(** [parseInt(s)] with no radix: leading white space, an optional sign, an
    optional [0x] prefix switching to base sixteen, then as many digits as
    there are; [NaN] when there is none.  The result is the integer the
    digits denote; the code holds the double nearest to it, [to_double],
    which is that integer as long as it is below 2^53, as every identifier
    is. *)
Definition parseInt (s : string) : number :=
  let s1 := trim_start s in
  let '(sign, s2) :=
    match s1 with
    | String "-" r => (-1, r)
    | String "+" r => (1, r)
    | _ => (1, s1)
    end in
  let '(radix, s3) :=
    match s2 with
    | String "0" (String "x" r) => (16, r)
    | String "0" (String "X" r) => (16, r)
    | _ => (10, s2)
    end in
  match digits radix s3 None with
  | Some n => Fin (sign * n)
  | None => NaN
  end.

(** The double nearest to an integer, ties to even, an infinity from
    [2^1024 - 2^970] on: what the code holds for an integer it computes. *)
Definition nearest_double (z : Z) : number :=
  let a := Z.abs z in
  let e := Z.log2 a - 52 in
  if e <=? 0 then Fin z
  else
    let q := a / 2 ^ e in
    let r := a mod 2 ^ e in
    let half := 2 ^ (e - 1) in
    let q' := if (half <? r) || ((r =? half) && Z.odd q) then q + 1 else q in
    let m := q' * 2 ^ e in
    if 2 ^ 1024 <=? m then (if z <? 0 then NegInf else PosInf)
    else Fin (Z.sgn z * m).

(** The same on numbers. *)
Definition to_double (n : number) : number :=
  match n with
  | Fin z => nearest_double z
  | _ => n
  end.

(** *** Doubles *)

(** [2^k], for any integer [k]. *)
Definition pow2 (k : Z) : Q :=
  if 0 <=? k then inject_Z (2 ^ k) else / inject_Z (2 ^ (- k)).

(** The binary exponent of a positive rational: the [k] with
    [2^k <= x < 2^(k+1)]. *)
Definition exponent (x : Q) : Z :=
  if Qle_bool 1 x then Z.log2 (Qfloor x)
  else - Z.log2_up (Qceiling (/ x)).

(** The nearest integer, the even one of two that are equally near. *)
Definition round_half_even (y : Q) : Z :=
  let f := Qfloor y in
  match (y - inject_Z f ?= 1 # 2)%Q with
  | Lt => f
  | Gt => f + 1
  | Eq => if Z.even f then f else f + 1
  end.

(** The double nearest to a rational, as IEEE 754 rounds the exact result
    of an operation: to 53 significant bits (fewer below [2^-1022], where
    doubles are 2^-1074 apart), ties to even.  The overflow to an infinity,
    from 2^1024 on, is left aside: nothing here comes near it. *)
Definition round_double (x : Q) : Q :=
  let a := Qabs x in
  if Qle_bool a 0 then 0%Q
  else
    let ulp := pow2 (Z.max (exponent a) (-1022) - 52) in
    let r := (inject_Z (round_half_even (a / ulp)) * ulp)%Q in
    if Qle_bool 0 x then r else (- r)%Q.

(** [a * b] on doubles. *)
Definition mul (a b : Q) : Q := round_double (a * b).

(** The rationals that are doubles. *)
Definition is_double (x : Q) : bool := Qeq_bool (round_double x) x.

Arguments mul : simpl never.

(** *** Objects *)

Fixpoint lookup {A : Type} (k : string) (ps : list (string * A)) : option A :=
  match ps with
  | [] => None
  | (k', v) :: r => if (k =? k')%string then Some v else lookup k r
  end.

(** Destructuring or reading a property of [undefined] or [null] throws. *)
Definition nullish (v : value) : bool :=
  match v with
  | VUndefined | VNull => true
  | _ => false
  end.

Your task: Retype exactly the lines above, from the one with "f else f + 1" through the one with "Definition round_double (x", inclusive.

Answer to this task:
  | Eq => if Z.even f then f else f + 1
  end.

(** The double nearest to a rational, as IEEE 754 rounds the exact result
    of an operation: to 53 significant bits (fewer below [2^-1022], where
    doubles are 2^-1074 apart), ties to even.  The overflow to an infinity,
    from 2^1024 on, is left aside: nothing here comes near it. *)
Definition round_double (x : Q) : Q :=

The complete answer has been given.